Given records:
Definition no_header : btf_header :=
  {| magic := 0; version := 0; flags := 0; hdr_len := 0; type_off := 0; type_len := 0; str_off := 0; str_len := 0 |}.

(** An object as [calloc] and the first assignments of [btf_new] leave it. *)
Definition btf_blank (base : option btf) : btf :=
  {| own :=
       {| b_raw := None; b_raw_swapped := None; b_raw_size := 0; b_swapped := false; b_modifiable := false; b_hdr := no_header;
          b_hdr_rest := []; b_types := []; b_types_cap := 0; b_offs := []; b_offs_cap := 0; b_nr_types := 0;
          b_start_id := match base with Some b => btf__type_cnt b | None => 1 end;
          b_start_str_off := match base with Some b => str_len (b_hdr (own b)) | None => 0 end;
          b_strs := []; b_set := None; b_deduped := false; b_fd := -1; b_ptr_sz := 0 |};
     bases := match base with Some b => own b :: bases b | None => [] end |}.

(** The rest of [btf_new], with the header [h] of the data [raw]. *)
Definition new_sections (realloc : Z -> bool) (raw : list byte) (size : Z) (h : btf_header) (swapped : bool) (base : option btf) :
    option (Z + btf) :=
  let types := hdr_len h + type_off h in
  strs ← bytes_at raw (hdr_len h + str_off h) (Z.to_nat (str_len h));
  let b := btf_blank base in
  let o := (own b) {{ b_raw_size := size; b_swapped := swapped; b_hdr := h;
                      b_hdr_rest := drop 24 (take (Z.to_nat (hdr_len h)) raw); b_strs := strs }} in
  err ← btf_parse_str_sec (b {{ own := o }});
  if c_true err then Some (inl err) else
  '(err, raw, o) ← parse_types (Z.to_nat (type_len h)) realloc raw types types (types + type_len h) o;
  if c_true err then Some (inl err) else
  ts ← bytes_at raw types (Z.to_nat (type_len h));
  let b := b {{ own := o {{ b_raw := Some raw; b_types := ts }} }} in
  err ← btf_sanity_check b;
  if c_true err then Some (inl err) else Some (inr b).

(** [inl] is the error; [data] is copied.  The object that is freed on an
    error has no descriptor. *)
Definition btf_new (e : new_env) (data : list byte) (size : Z) (base : option btf) : option (Z + btf) :=
  if negb (ne_btf e) then Some (inl (- ENOMEM)) else
  if negb (ne_raw e) then Some (inl (- ENOMEM)) else
  raw ← bytes_at data 0 (Z.to_nat size);
  '(err, raw, h, swapped) ← btf_parse_hdr raw size;
  if c_true err then Some (inl err) else
  h ← h;
  new_sections (ne_realloc e) raw size h swapped base.

Definition btf__new (e : new_env) (data : list byte) (size : Z) : option (Z + btf) := btf_new e data size None.

(** ** Queries *)

(** A search over the types from [i] on, for the first result. *)
Fixpoint first_type {A} (test : Z -> option (option A)) (i : Z) (n : nat) : option (option A) :=
  match n with
  | O => Some None
  | S n => r ← test i; match r with Some a => Some (Some a) | None => first_type test (i + 1) n end
  end.

Definition long_aliases : list (list byte) :=
  map (fun s => str s ++ [NUL])
    ["long"; "long int"; "int long"; "unsigned long"; "long unsigned"; "unsigned long int"; "unsigned int long";
     "long unsigned int"; "long int unsigned"; "int unsigned long"; "int long unsigned"]%string.

(** [strcmp(name, s) == 0] for one of the strings. *)
Fixpoint equal_any (name : list byte) (ss : list (list byte)) : option bool :=
  match ss with
  | [] => Some false
  | s :: ss' => eq ← str_equal name s; if (eq : bool) then Some true else equal_any name ss'
  end.

(** One type of the loop of [determine_ptr_size]. *)
Definition long_size (b : btf) (i : Z) : option (option Z) :=
  t ← btf__type_by_id b i;
  t ← t;
  info ← t_info t;
  if negb (bool_decide (btf_kind info = KInt)) then Some None else
  size ← t_size t;
  if negb (size =? 4) && negb (size =? 8) then Some None else
  name_off ← t_name_off t;
  name ← btf__name_by_offset b name_off;
  match name with
  | None => Some None
  | Some name => eq ← equal_any name long_aliases; Some (if (eq : bool) then Some size else None)
  end.

Definition determine_ptr_size (b : btf) : option Z :=
  match bases b with
  | o :: _ => if 0 <? b_ptr_sz o then Some (b_ptr_sz o) else
    r ← first_type (long_size b) 1 (Z.to_nat (btf__type_cnt b - 1)); Some (default (-1) r)
  | [] => r ← first_type (long_size b) 1 (Z.to_nat (btf__type_cnt b - 1)); Some (default (-1) r)
  end.

(** The value is kept in the object. *)
Definition cached_ptr_sz (b : btf) : option btf :=
  if b_ptr_sz (own b) =? 0 then sz ← determine_ptr_size b; Some (b {{ own := (own b) {{ b_ptr_sz := sz }} }}) else Some b.

Definition btf_ptr_sz (b : btf) : option (Z * btf) :=
  b ← cached_ptr_sz b;
  Some (if b_ptr_sz (own b) <? 0 then 8 else b_ptr_sz (own b), b).

Definition btf__pointer_size (b : btf) : option (Z * btf) :=
  b ← cached_ptr_sz b;
  Some (if b_ptr_sz (own b) <? 0 then 0 else b_ptr_sz (own b), b).

Definition btf__set_pointer_size (b : btf) (ptr_sz : Z) : Z * btf :=
  if negb (ptr_sz =? 4) && negb (ptr_sz =? 8) then (- EINVAL, b) else (0, b {{ own := (own b) {{ b_ptr_sz := ptr_sz }} }}).

(** BTF_LITTLE_ENDIAN is 0 and BTF_BIG_ENDIAN is 1; the host is little endian. *)
Definition btf__endianness (b : btf) : Z := c_bool (b_swapped (own b)).

Definition btf__set_endianness (b : btf) (endian : Z) : Z * btf :=
  if negb (endian =? 0) && negb (endian =? 1) then (- EINVAL, b) else
  let swapped := endian =? 1 in
  let o := (own b) {{ b_swapped := swapped }} in
  (0, b {{ own := if negb swapped then o {{ b_raw_swapped := None }} else o }}).

(** [btf_type_is_void_or_null] *)
Definition is_void_or_null (t : option tptr) : option bool :=
  match t with
  | None => Some true
  | Some TVoid => Some true
  | Some t => info ← t_info t; Some (bool_decide (btf_kind info = KFwd))
  end.

Definition MAX_RESOLVE_DEPTH : nat := 32.
Definition UINT32_MAX : Z := 2 ^ 32 - 1.

(** The loop of [btf__resolve_size]: the size, or an error, and the number of
    elements.  A size is the last step, with the object. *)
Fixpoint resolve_size_loop (n : nat) (b : btf) (t : option tptr) (nelems : Z) : option (Z + Z * Z * btf) :=
  match n with
  | O => Some (inr (-1, nelems, b))
  | S n =>
    stop ← is_void_or_null t;
    if (stop : bool) then Some (inr (-1, nelems, b)) else
    t ← t;
    info ← t_info t;
    match btf_kind info with
    | KInt | KStruct | KUnion | KEnum | KEnum64 | KDatasec | KFloat => size ← t_size t; Some (inr (size, nelems, b))
    | KPtr => '(size, b) ← btf_ptr_sz b; Some (inr (size, nelems, b))
    | KTypedef | KVolatile | KConst | KRestrict | KVar | KDeclTag | KTypeTag =>
      id ← t_size t; t ← btf__type_by_id b id; resolve_size_loop n b t nelems
    | KArray =>
      cnt ← t_member t 3 0 2;
      if c_true nelems && (UINT32_MAX / nelems <? cnt) then Some (inl (- E2BIG)) else
      id ← t_member t 3 0 0; t ← btf__type_by_id b id; resolve_size_loop n b t (u32 (nelems * cnt))
    | KUnkn | KFwd | KFunc | KFuncProto | KOther _ => Some (inl (- EINVAL))
    end
  end.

Prompt:
Return the listing above in its exact form.

Solution to this exercise:
Definition no_header : btf_header :=
  {| magic := 0; version := 0; flags := 0; hdr_len := 0; type_off := 0; type_len := 0; str_off := 0; str_len := 0 |}.

(** An object as [calloc] and the first assignments of [btf_new] leave it. *)
Definition btf_blank (base : option btf) : btf :=
  {| own :=
       {| b_raw := None; b_raw_swapped := None; b_raw_size := 0; b_swapped := false; b_modifiable := false; b_hdr := no_header;
          b_hdr_rest := []; b_types := []; b_types_cap := 0; b_offs := []; b_offs_cap := 0; b_nr_types := 0;
          b_start_id := match base with Some b => btf__type_cnt b | None => 1 end;
          b_start_str_off := match base with Some b => str_len (b_hdr (own b)) | None => 0 end;
          b_strs := []; b_set := None; b_deduped := false; b_fd := -1; b_ptr_sz := 0 |};
     bases := match base with Some b => own b :: bases b | None => [] end |}.

(** The rest of [btf_new], with the header [h] of the data [raw]. *)
Definition new_sections (realloc : Z -> bool) (raw : list byte) (size : Z) (h : btf_header) (swapped : bool) (base : option btf) :
    option (Z + btf) :=
  let types := hdr_len h + type_off h in
  strs ← bytes_at raw (hdr_len h + str_off h) (Z.to_nat (str_len h));
  let b := btf_blank base in
  let o := (own b) {{ b_raw_size := size; b_swapped := swapped; b_hdr := h;
                      b_hdr_rest := drop 24 (take (Z.to_nat (hdr_len h)) raw); b_strs := strs }} in
  err ← btf_parse_str_sec (b {{ own := o }});
  if c_true err then Some (inl err) else
  '(err, raw, o) ← parse_types (Z.to_nat (type_len h)) realloc raw types types (types + type_len h) o;
  if c_true err then Some (inl err) else
  ts ← bytes_at raw types (Z.to_nat (type_len h));
  let b := b {{ own := o {{ b_raw := Some raw; b_types := ts }} }} in
  err ← btf_sanity_check b;
  if c_true err then Some (inl err) else Some (inr b).

(** [inl] is the error; [data] is copied.  The object that is freed on an
    error has no descriptor. *)
Definition btf_new (e : new_env) (data : list byte) (size : Z) (base : option btf) : option (Z + btf) :=
  if negb (ne_btf e) then Some (inl (- ENOMEM)) else
  if negb (ne_raw e) then Some (inl (- ENOMEM)) else
  raw ← bytes_at data 0 (Z.to_nat size);
  '(err, raw, h, swapped) ← btf_parse_hdr raw size;
  if c_true err then Some (inl err) else
  h ← h;
  new_sections (ne_realloc e) raw size h swapped base.

Definition btf__new (e : new_env) (data : list byte) (size : Z) : option (Z + btf) := btf_new e data size None.

(** ** Queries *)

(** A search over the types from [i] on, for the first result. *)
Fixpoint first_type {A} (test : Z -> option (option A)) (i : Z) (n : nat) : option (option A) :=
  match n with
  | O => Some None
  | S n => r ← test i; match r with Some a => Some (Some a) | None => first_type test (i + 1) n end
  end.

Definition long_aliases : list (list byte) :=
  map (fun s => str s ++ [NUL])
    ["long"; "long int"; "int long"; "unsigned long"; "long unsigned"; "unsigned long int"; "unsigned int long";
     "long unsigned int"; "long int unsigned"; "int unsigned long"; "int long unsigned"]%string.

(** [strcmp(name, s) == 0] for one of the strings. *)
Fixpoint equal_any (name : list byte) (ss : list (list byte)) : option bool :=
  match ss with
  | [] => Some false
  | s :: ss' => eq ← str_equal name s; if (eq : bool) then Some true else equal_any name ss'
  end.

(** One type of the loop of [determine_ptr_size]. *)
Definition long_size (b : btf) (i : Z) : option (option Z) :=
  t ← btf__type_by_id b i;
  t ← t;
  info ← t_info t;
  if negb (bool_decide (btf_kind info = KInt)) then Some None else
  size ← t_size t;
  if negb (size =? 4) && negb (size =? 8) then Some None else
  name_off ← t_name_off t;
  name ← btf__name_by_offset b name_off;
  match name with
  | None => Some None
  | Some name => eq ← equal_any name long_aliases; Some (if (eq : bool) then Some size else None)
  end.

Definition determine_ptr_size (b : btf) : option Z :=
  match bases b with
  | o :: _ => if 0 <? b_ptr_sz o then Some (b_ptr_sz o) else
    r ← first_type (long_size b) 1 (Z.to_nat (btf__type_cnt b - 1)); Some (default (-1) r)
  | [] => r ← first_type (long_size b) 1 (Z.to_nat (btf__type_cnt b - 1)); Some (default (-1) r)
  end.

(** The value is kept in the object. *)
Definition cached_ptr_sz (b : btf) : option btf :=
  if b_ptr_sz (own b) =? 0 then sz ← determine_ptr_size b; Some (b {{ own := (own b) {{ b_ptr_sz := sz }} }}) else Some b.

Definition btf_ptr_sz (b : btf) : option (Z * btf) :=
  b ← cached_ptr_sz b;
  Some (if b_ptr_sz (own b) <? 0 then 8 else b_ptr_sz (own b), b).

Definition btf__pointer_size (b : btf) : option (Z * btf) :=
  b ← cached_ptr_sz b;
  Some (if b_ptr_sz (own b) <? 0 then 0 else b_ptr_sz (own b), b).

Definition btf__set_pointer_size (b : btf) (ptr_sz : Z) : Z * btf :=
  if negb (ptr_sz =? 4) && negb (ptr_sz =? 8) then (- EINVAL, b) else (0, b {{ own := (own b) {{ b_ptr_sz := ptr_sz }} }}).

(** BTF_LITTLE_ENDIAN is 0 and BTF_BIG_ENDIAN is 1; the host is little endian. *)
Definition btf__endianness (b : btf) : Z := c_bool (b_swapped (own b)).

Definition btf__set_endianness (b : btf) (endian : Z) : Z * btf :=
  if negb (endian =? 0) && negb (endian =? 1) then (- EINVAL, b) else
  let swapped := endian =? 1 in
  let o := (own b) {{ b_swapped := swapped }} in
  (0, b {{ own := if negb swapped then o {{ b_raw_swapped := None }} else o }}).

(** [btf_type_is_void_or_null] *)
Definition is_void_or_null (t : option tptr) : option bool :=
  match t with
  | None => Some true
  | Some TVoid => Some true
  | Some t => info ← t_info t; Some (bool_decide (btf_kind info = KFwd))
  end.

Definition MAX_RESOLVE_DEPTH : nat := 32.
Definition UINT32_MAX : Z := 2 ^ 32 - 1.

(** The loop of [btf__resolve_size]: the size, or an error, and the number of
    elements.  A size is the last step, with the object. *)
Fixpoint resolve_size_loop (n : nat) (b : btf) (t : option tptr) (nelems : Z) : option (Z + Z * Z * btf) :=
  match n with
  | O => Some (inr (-1, nelems, b))
  | S n =>
    stop ← is_void_or_null t;
    if (stop : bool) then Some (inr (-1, nelems, b)) else
    t ← t;
    info ← t_info t;
    match btf_kind info with
    | KInt | KStruct | KUnion | KEnum | KEnum64 | KDatasec | KFloat => size ← t_size t; Some (inr (size, nelems, b))
    | KPtr => '(size, b) ← btf_ptr_sz b; Some (inr (size, nelems, b))
    | KTypedef | KVolatile | KConst | KRestrict | KVar | KDeclTag | KTypeTag =>
      id ← t_size t; t ← btf__type_by_id b id; resolve_size_loop n b t nelems
    | KArray =>
      cnt ← t_member t 3 0 2;
      if c_true nelems && (UINT32_MAX / nelems <? cnt) then Some (inl (- E2BIG)) else
      id ← t_member t 3 0 0; t ← btf__type_by_id b id; resolve_size_loop n b t (u32 (nelems * cnt))
    | KUnkn | KFwd | KFunc | KFuncProto | KOther _ => Some (inl (- EINVAL))
    end
  end.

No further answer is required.